The Birmingham Botanical Gardens offer a large variety of plant species as well as educational programs for class field trips.Situated in a quiet setting adjacent to the Birmingham Zoo and near the rolling fairways of the Birmingham Country Club, the Birmingham Botanical Gardens cast a beautiful image of lush environments and long standing green spaces within the sprawling 67.5 acre site. During a recent visit to the Gardens, we were astonished by all that the Gardens offer—not only to the general public, but also for teachers and students.Last year marked the Gardens’ 50th anniversary as they continue to be Alabama’s largest living museum and most visited free attraction with more than 350,000 visitors annually. The Botanical Gardens offers programs and classes targeted at a wide range of audiences from school age children to seniors. In fact, over 10,000 school children are served through free science curriculum-based field trips each year with entertaining and informative programming like The Secret Life of Trees.
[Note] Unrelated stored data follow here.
(* ===== verification/SignalFacts.v ===== *)
(** * What the signal functions do

    The functions are run by one thread while the mutexes they take are free, as
    the properties of MutexClient.v allow: no other thread can see the signal
    states in between. *)
From Stdlib Require Import ZArith Lia.
From S2P Require Import Prelude Queue SigSet World Machine Platform Sched Mach Demo Attr Mutex Threads ThreadOps Signal.
Local Open Scope Z_scope.

(** ** Worlds that differ in the signal states *)

(** [w] with the held spin locks [S], the signal states [g] and the application
    memory [u]. *)
Definition at_sigs (S : gset spin_id) (g : signals) (u : gmap nat Z) (w : world) : world :=
  set_umem u (set_sigs g (set_spins S w)).

Lemma at_sigs_id w : at_sigs (spins w) (sigs w) (umem w) w = w.
Proof. by destruct w. Qed.

(** A mutex with the default attributes that nobody waits for. *)
Record unused_mutex (m : mutex_id) (w : world) : Prop := {
  um_attr : exists o n, mutexes w !! m = Some (mkMutex ANull o n);
  um_queue : cells (qh w) !! Head (HMutex m) = None;
}.

(** The calls that only read or change the signal states. *)
Lemma gets_at {A} (h : signals -> A) me S g u w :
  gets (fun w => h (sigs w)) me (at_sigs S g u w) = Done (h g) (at_sigs S g u w).
Proof. done. Qed.

Lemma put_sigs_at h me S g u w :
  put_sigs h me (at_sigs S g u w) = Done tt (at_sigs S (h g) u w).
Proof. done. Qed.

Lemma get_ss_at t s me S g u w :
  sig_states g !! t = Some s -> get_ss t me (at_sigs S g u w) = Done s (at_sigs S g u w).
Proof. intros Hs. unfold get_ss, gets. cbn. by rewrite Hs. Qed.

Lemma update_ss_at t h s me S g u w :
  sig_states g !! t = Some s ->
  update_ss t h me (at_sigs S g u w) = Done tt (at_sigs S (set_ss t (h s) g) u w).
Proof. intros Hs. unfold update_ss. cbn [mbind M_bind]. by rewrite (get_ss_at t s). Qed.

Lemma get_waiter_at t x me S g u w :
  waiter_of g !! t = Some x -> get_waiter t me (at_sigs S g u w) = Done x (at_sigs S g u w).
Proof. intros Hs. unfold get_waiter, gets. cbn. by rewrite Hs. Qed.

Lemma yield_at me S g u w {B} (f : unit -> world -> res B) :
  solo (bindr (yield me (at_sigs S g u w)) f) = solo (f tt (at_sigs S g u w)).
Proof. done. Qed.

Lemma runs_at me t S g u w : runs me t w -> _pthread_self me (at_sigs S g u w) = Done t (at_sigs S g u w).
Proof. intros Hr. apply pthread_self_runs. by eapply runs_same. Qed.

Lemma lock_at m me S g u w {B} (f : unit -> world -> res B) :
  unused_mutex m w -> SMutexHeld m ∉ S -> SMutexLock m ∉ S ->
  solo (bindr (lock m me (at_sigs S g u w)) f) = solo (f tt (at_sigs ({[SMutexHeld m]} ∪ S) g u w)).
Proof.
  intros [Ha Hq] Hh Hl. unfold lock. cbn [mbind M_bind]. rewrite bindr_assoc.
  by rewrite solo_mutex_lock.
Qed.

Lemma unlock_at m me S g u w {B} (f : unit -> world -> res B) :
  unused_mutex m w -> SMutexLock m ∉ S ->
  solo (bindr (unlock m me (at_sigs S g u w)) f) = solo (f tt (at_sigs (S ∖ {[SMutexHeld m]}) g u w)).
Proof.
  intros [(o & n & Ha) Hq] Hl. unfold unlock. cbn [mbind M_bind]. rewrite bindr_assoc.
  by rewrite (solo_mutex_unlock m o n).
Qed.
The Secret Life of Trees offers an engaging discovery for preschoolers by which they discover the life cycle of a tree, investigate a fallen log and actually complete a tree ring count using tree cookies. For older students, the Native American field trip teaches Native American farming methods and identifies the varieties of plants they used for food, medicine, ceremonies, travel and shelters. Another popular program is the Dr. George Washington Carver field trip. Students examine Dr. Carver’s life and his unique contributions to science by harvesting peanuts, sweet potatoes and cotton grown at the Gardens to take back to their classrooms. The selection and diversity of field trip programs are numerous, and most teachers would find it challenging to select just one!
In their live collection, the Botanical Gardens is home to over 12,000 species of plants. The Gardens also partner with the Alabama Cooperative Extension System to provide a plant diagnostic laboratory and expert gardening help. Through this program, over 3,000 pounds of fresh produce is produced and donated to Magic City Harvest, a non-profit charity, to help feed thousands in the Birmingham area each year. It’s no surprise that the largest public horticulture library and the largest clear-span conservatory in the Southeast are at the Gardens—just walking through the library was an educational experience!
Opened to the public in 2008, the library is home to Archives and a Rare Book Room filled with historical items found nowhere else. The collection of rare books includes maps and garden plans, antique seed catalogs, and historic Works Progress Administration (WPA) records. In its time, the WPA was the largest and most ambitious New Deal agency that employed millions of people to plan, develop and construct a myriad of public works projects.
At that time, virtually every community in the United States had a new park, a bridge, or a school constructed by the agency. Within the WPA records are documents relating to local parks and other projects completed, from a time when communities were in dire need of community-focused endeavors. The library’s diverse–perhaps eclectic–collection is also home to other interesting and educational items like personal plant press books, plant fossils, and even Japanese tea ceremony items. The Gardens feature over 30 thematic areas categorized into three gardens: the Gardens of Collections which focuses on a specific genus, family or other identified group (such as the Asian Glade), the Gardens of Nature which focuses on native plants of the southeastern United States (such as the Kaul Wildflower Garden), and the Gardens of Culture which focuses on a particular design style or an aspect of human culture (such as the Bruno Vegetable Garden, the Enabling Garden and the Japanese Garden). All Gardens are interconnected with beautiful walking paths that guide you from one garden to the next.
Educationally speaking, one of the most exciting and promising current projects of the Gardens is the Freedom Oaks project. Initiated in 2009, the Freedom Oaks project is based on an effort to reforest urban areas with a past and future purpose.
The concept is to re-introduce the original, indigenous species that were once present prior to the residential and commercial presence that replaced original flora species with whatever seemed fashionable or trendy at that particular time. The concept of having a nursery (of sorts) for original species, and then replacing them to their original habitat is pioneering.Through the efforts of the Gardens’ botanists, Freedom Oaks have been placed at their old home sites and in other areas of the city. From acorn to sapling, the trees grown at the Gardens are donated to these reforestation projects. We were duly impressed with the effort to return these original species to their historic habitats.
You can find botanical gardens in most any part of the country. As we experienced, botanical gardens provide much more than beautiful landscapes and seasonal flora highlights. Botanical gardens have a mission to sustain, inform and educate so that we all can take part in appreciating the environment. Students of all ages and of every learning style can be engaged by experiencing the life of plants at all levels.